Top of DATA FOR ANALYSIS

(** ** Properties *)

(** C8: however the dispatchers and workers of all pumps interleave, fail, are canceled
    and restart, and whatever is queued in the meantime: no command is ever in the hands
    of two of them at once; while one has it, its row is as it was when it was acquired;
    a handler's effects are committed when it returns nil, as it left them, from a state in
    which the command was queued; this happens at most once for each command; and every
    command that was ever queued is either still in the queue or its handler has returned
    nil and its effects were committed: a command whose handler fails is not lost. *)
Theorem commands_are_handled_once unmarshal db s :
  rtc (pump_step unmarshal) (mkPumps db ∅ (dom (commands db)) []) s ->
  (forall k1 k2 t1 t2, open s !! k1 = Some t1 -> open s !! k2 = Some t2 ->
     MessageID (Delivery_ t1) = MessageID (Delivery_ t2) -> k1 = k2) /\
  (forall k t, open s !! k = Some t -> holds_row unmarshal (pdb s) t) /\
  (forall x, x ∈ handled s -> queue_handler (h_handle x) /\ holds_row unmarshal (h_before x) (h_task x) /\
     h_handle x (Delivery_ (h_task x)) (Envelope_ (h_task x)) (h_before x) = (h_after x, None)) /\
  NoDup (h_id <$> handled s) /\
  (forall id, id ∈ queued s <-> id ∈ dom (commands (pdb s)) \/ id ∈ h_id <$> handled s) /\
  (forall id, ~ (id ∈ dom (commands (pdb s)) /\ id ∈ h_id <$> handled s)).
Proof.
  intros Hr. destruct (pump_steps_wf unmarshal _ _ (empty_pumps_wf unmarshal db) Hr)
    as (Hrow & Hex & Hall & Hnd & Hh & Hq). split_and!; try done.
  - intros x Hx. rewrite Forall_forall in Hall. by apply Hall.
  - intros id. rewrite Hq, elem_of_union, elem_of_list_to_set. done.
  - intros id [Hin Hhd]. by apply (Hh id).
Qed.

(** Two pumps and one command, which the second of them finds locked; it is handled by an
    integration. *)
Section example.
#[local] Existing Instance Example.messaging.

Definition example_row : CommandRow :=
  mkCommandRow 1 (match Example.marshal Integration.example_command with inr b => b | inl _ => "" end) 0 0.
Definition example_queue : DB := set_commands empty_db {[1%N := example_row]}.
Definition example_task : deliveryTask :=
  mkTask (mkDelivery 1 1 (cmd_envelope example_row) 0) Integration.example_command.
Definition example_handle : Delivery -> Envelope -> DB -> DB * option error :=
  fun del env db => outcome (Integration.HandleDelivery (H0 := Integration.gateway) 7
    Concurrency.MinimizeConcurrency {[21%N]} Integration.example_meets del env db).
Definition example_done : DB :=
  match runWorker (engine_pump 1) 5 0 None example_handle example_task example_queue with
  | Ret (db, _) => db
  | Panic _ => example_queue
  end.
Definition example_handling : handling := mkHandling example_task example_handle example_queue example_done.
End example.

Lemma commands_are_handled_once_witness :
  rtc (pump_step Example.unmarshal) (mkPumps example_queue ∅ (dom (commands example_queue)) [])
    (mkPumps example_done ∅ (dom (commands example_queue)) [example_handling]) /\
  (1%N ∉ dom (commands example_done)) /\ length (events example_done) = 1%nat.
Proof.
  assert (Hr : rtc (pump_step Example.unmarshal) (mkPumps example_queue ∅ (dom (commands example_queue)) [])
    (mkPumps example_done ∅ (dom (commands example_queue)) [example_handling])).
  { eapply rtc_l.
    { apply (step_acquired _ 0 (engine_pump 1) {[1%N]} 5 0 None None example_queue example_queue ∅
        _ _ example_task); vm_compute; reflexivity. }
    eapply rtc_l.
    { apply (step_nothing_due _ 2 (engine_pump 1) {[1%N]} 6 0 None None example_queue example_queue);
        vm_compute; reflexivity. }
    eapply rtc_l.
    { apply (step_hand_off _ 0 4 _ _ _ _ example_task); vm_compute; reflexivity. }
    eapply rtc_l.
    { apply (step_delivered _ 0 4 (engine_pump 1) 5 0 None example_handle example_queue example_done _ _ _ example_task).
      - apply integration_queue_handler.
      - vm_compute. reflexivity.
      - vm_compute. reflexivity. }
    assert (Ho : delete (0%nat, Some 4%nat) (<[(0%nat, Some 4%nat) := example_task]>
      (delete (0%nat, None) (<[(0%nat, None) := example_task]> (∅ : gmap (nat * option nat) deliveryTask)))) = ∅)
      by (vm_compute; reflexivity).
    assert (Hh : (example_handle (Delivery_ example_task) (Envelope_ example_task) example_queue).2 = None)
      by (vm_compute; reflexivity).
    rewrite Ho, Hh. apply rtc_refl. }
  split; [exact Hr|].
  destruct (commands_are_handled_once Example.unmarshal example_queue _ Hr) as (_ & _ & _ & _ & _ & Hno).
  split; [|vm_compute; reflexivity].
  intros Hin. apply (Hno 1%N). split; [exact Hin|]. apply list_elem_of_singleton. reflexivity.
Defined.
(* ===== verification/GrpcServer.v ===== *)
(** * The gRPC server

    Models [internal/grpcserver/server.go]: [listen], [serve] and [Run].  What each
    attempt to listen and to serve does is an input; the gRPC server itself is not
    part of the engine. *)

From S2P Require Import Prelude Errors.
From S2P Require Supervisor.

Section server.
Context {Addr : Type} (String : Addr -> string).    (* net.Addr *)

(** What an attempt meets: the outcome of [Listen] for the address that it is given,
    that of [Serve], and what the supervisor sees. *)
Record attempt := mkAttempt {
  Listen : string -> error + Addr;
  serve_err : option error;
  at_ctx_err : option error;
  at_elapsed : Z;
  at_rand : Z;
  at_canceled : option error;
}.

(** The state: the address that was bound first ([addr]), and the addresses that were
    listened on. *)
Record Server := mkServer { Address : string; addr : option Addr; listened : list Addr }.

Definition listen (a : attempt) (s : Server) : Server * (error + Addr) :=
  match addr s with
  | Some bound =>
      match Listen a (String bound) with
      | inl err => (s, inl err)
      | inr l => (mkServer (Address s) (addr s) (listened s ++ [l]), inr l)
      end
  | None =>
      match Listen a (Address s) with
      | inl err => (s, inl (Fatal err))
      | inr l => (mkServer (Address s) (Some l) (listened s ++ [l]), inr l)
      end
  end.

Definition serve (a : attempt) (s : Server) : Server * option error :=
  match listen a s with
  | (s, inl err) => (s, Some err)
  | (s, inr _) =>
      match serve_err a with
      | Some e => (s, Some (Wrap "unable to serve gRPC requests" e))
      | None => (s, None)
      end
  end.

(** The outcome of an attempt, as [supervisor.Run] sees it. *)
Definition supervised (a : attempt) (err : option error) : Supervisor.attempt :=
  Supervisor.mkAttempt err (at_ctx_err a) (at_elapsed a) (at_rand a) (at_canceled a).

(** [Run], where [outcomes] are those of the attempts so far; the result is [None]
    while it waits to retry. *)
Fixpoint Run (attempts : list attempt) (outcomes : list Supervisor.attempt) (s : Server)
    : go (Server * option (option error)) :=
  match attempts with
  | [] => Ret (s, None)
  | a :: attempts' =>
      let '(s, err) := serve a s in
      let outcomes := outcomes ++ [supervised a err] in
      r ← Supervisor.Run false outcomes None;
      match r with
      | (Supervisor.Return err, _) => Ret (s, Some err)
      | (Supervisor.Retrying, _) => Run attempts' outcomes s
      end
  end.

(** [ListenAddr] returns once the address is known; [ctx_err] is ctx's error if it is
    canceled before. *)
Definition ListenAddr (s : Server) (ctx_err : option error) : option (error + Addr) :=
  match addr s, ctx_err with
  | Some l, _ => Some (inr l)
  | None, Some e => Some (inl e)
  | None, None => None
  end.

(** ** Lemmas *)

(** The operating system binds the address that it is given, once it is one that was
    bound before. *)
Definition listens_ok (a : attempt) : Prop :=
  forall l l', Listen a (String l) = inr l' -> l' = l.

Definition server_wf (s : Server) : Prop :=
  match addr s with
  | None => listened s = []
  | Some l => listened s <> [] /\ Forall (eq l) (listened s)
  end.

Lemma listen_wf a s s' r :
  listens_ok a -> server_wf s -> listen a s = (s', r) ->
  server_wf s' /\ (is_Some (addr s) -> addr s' = addr s) /\ Address s' = Address s /\
  match r with
  | inl err => s' = s /\ (addr s = None -> exists e, err = Fatal e)
  | inr l => addr s' = Some l
  end.
Proof.
  intros Ha Hw. unfold listen, server_wf in *. destruct (addr s) as [l|] eqn:Hl.
  - destruct (Listen a (String l)) as [err|l'] eqn:Hli; intros [= <- <-].
    { rewrite Hl. by destruct Hw. }
    apply Ha in Hli as ->. cbn. destruct Hw as [Hne Hall]. split_and!; try done.
    + by destruct (listened s).
    + apply Forall_app. split; [done|by constructor].
  - destruct (Listen a (Address s)) as [err|l] eqn:Hli; intros [= <- <-].
    { rewrite Hl. split_and!; try done. intros _. by eexists. }
    cbn. rewrite Hw. split_and!; try done. by constructor.
Qed.

Lemma Run_wf attempts outcomes s :
  Forall listens_ok attempts -> server_wf s ->
  exists s' r, Run attempts outcomes s = Ret (s', r) /\ server_wf s' /\
    (is_Some (addr s) -> addr s' = addr s).
Proof.
  intros Ha. revert outcomes s. induction Ha as [|a attempts Ha Has IH]; intros outcomes s Hw; cbn.
  { by exists s, None. }
  destruct (serve a s) as [s1 err] eqn:Hs.
  assert (Hw1 : server_wf s1 /\ (is_Some (addr s) -> addr s1 = addr s)).
  { unfold serve in Hs. destruct (listen a s) as [s2 r] eqn:Hl.
    destruct (listen_wf a s s2 r Ha Hw Hl) as (? & ? & _).
    destruct r; [by injection Hs as <- _|]. by destruct (serve_err a); injection Hs as <- _. }
  destruct Hw1 as [Hw1 Hadr].
  destruct (Supervisor.Run_production (outcomes ++ [supervised a err])) as (res & st & Hrun).
  rewrite Hrun. cbn. destruct res.
  - by eexists _, _.
  - destruct (IH (outcomes ++ [supervised a err]) s1 Hw1) as (s' & r & -> & Hw' & Hadr').
    eexists _, _. split; [done|]. split; [done|]. intros Hsome. rewrite <- Hadr by done.
    apply Hadr'. by rewrite Hadr.
Qed.
End server.

(** ** Properties *)

(** However often serving fails and is retried, the server never panics and
    listens on one address only: the one that it bound first, which is what
    [ListenAddr] returns from then on.  If the first attempt to listen fails then [Run]
    ends with that error, unless ctx was canceled. *)
Theorem server_keeps_its_address {Addr} (String : Addr -> string) attempts attempts' address :
  Forall (listens_ok String) attempts -> Forall (listens_ok String) attempts' ->
  exists s r, Run String attempts [] (mkServer address None []) = Ret (s, r) /\
    (forall outcomes, exists s' r', Run String attempts' outcomes s = Ret (s', r') /\
       forall l, addr s = Some l ->
         addr s' = Some l /\ Forall (eq l) (listened s') /\
         forall ctx_err, ListenAddr s' ctx_err = Some (inr l)) /\
    (forall a rest e, attempts = a :: rest -> Listen a address = inl e -> at_ctx_err a = None ->
       r = Some (Some e) /\ listened s = []).
Proof.
  intros Ha Ha'. destruct (Run_wf String attempts [] (mkServer address None []) Ha eq_refl)
    as (s & r & Hr & Hw & _). exists s, r. split_and!; [done|..].
  - intros outcomes. destruct (Run_wf String attempts' outcomes s Ha' Hw) as (s' & r' & -> & Hw' & Hadr).
    exists s', r'. split; [done|]. intros l Hl. rewrite Hl in Hadr. specialize (Hadr ltac:(by eexists)).
    unfold server_wf in Hw'. rewrite Hadr in Hw'. split_and!; [done|apply Hw'|].
    intros ctx_err. unfold ListenAddr. by rewrite Hadr.
  - intros a rest e -> He Hctx. cbn in Hr. unfold serve, listen in Hr. cbn in Hr. rewrite He in Hr.
    unfold Supervisor.Run in Hr. cbn in Hr. rewrite Hctx in Hr. cbn in Hr. by injection Hr as <- <-.
Qed.

(** One of two ports is chosen by the operating system; the first attempt to serve
    fails. *)
Definition example_port (b : bool) : string := if b then ":4711" else ":4712".

Definition example_attempt (err : option error) : attempt (Addr := bool) :=
  mkAttempt (fun s => inr (bool_decide (s = ":0" \/ s = ":4711"))) err None 0 0 None.

Lemma server_keeps_its_address_witness :
  exists s r, Run example_port [example_attempt (Some (Opaque "accept"))] [] (mkServer ":0" None []) = Ret (s, r) /\
    exists s' r', Run example_port [example_attempt None] [] s = Ret (s', r') /\
      addr s' = Some true /\ length (listened s') = 2%nat /\ Forall (eq true) (listened s').
Proof.
  assert (Hok : forall err, listens_ok example_port (example_attempt err)).
  { intros err [] l'; cbn; intros [= <-]; reflexivity. }
  destruct (server_keeps_its_address example_port [example_attempt (Some (Opaque "accept"))]
    [example_attempt None] ":0") as (s & r & Hr & Hnext & _).
  - by constructor.
  - by constructor.
  - exists s, r. split; [exact Hr|]. vm_compute in Hr. injection Hr as Hs _.
    destruct (Hnext []) as (s' & r' & Hr' & Hl). exists s', r'. split; [exact Hr'|].
    destruct (Hl true) as (Ha & Hf & _); [by rewrite <- Hs|]. split; [exact Ha|]. split; [|exact Hf].
    rewrite <- Hs in Hr'. vm_compute in Hr'. injection Hr' as Hs' _. by rewrite <- Hs'.
Defined.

Bottom of DATA FOR ANALYSIS

EXERCISE → Within the listing above, give again exactly every line from the line with "(** The operating" through the line with "Lemma listen_wf a", both included, and no other line.

SOLUTION TO THIS PROBLEM →
(** The operating system binds the address that it is given, once it is one that was
    bound before. *)
Definition listens_ok (a : attempt) : Prop :=
  forall l l', Listen a (String l) = inr l' -> l' = l.

Definition server_wf (s : Server) : Prop :=
  match addr s with
  | None => listened s = []
  | Some l => listened s <> [] /\ Forall (eq l) (listened s)
  end.

Lemma listen_wf a s s' r :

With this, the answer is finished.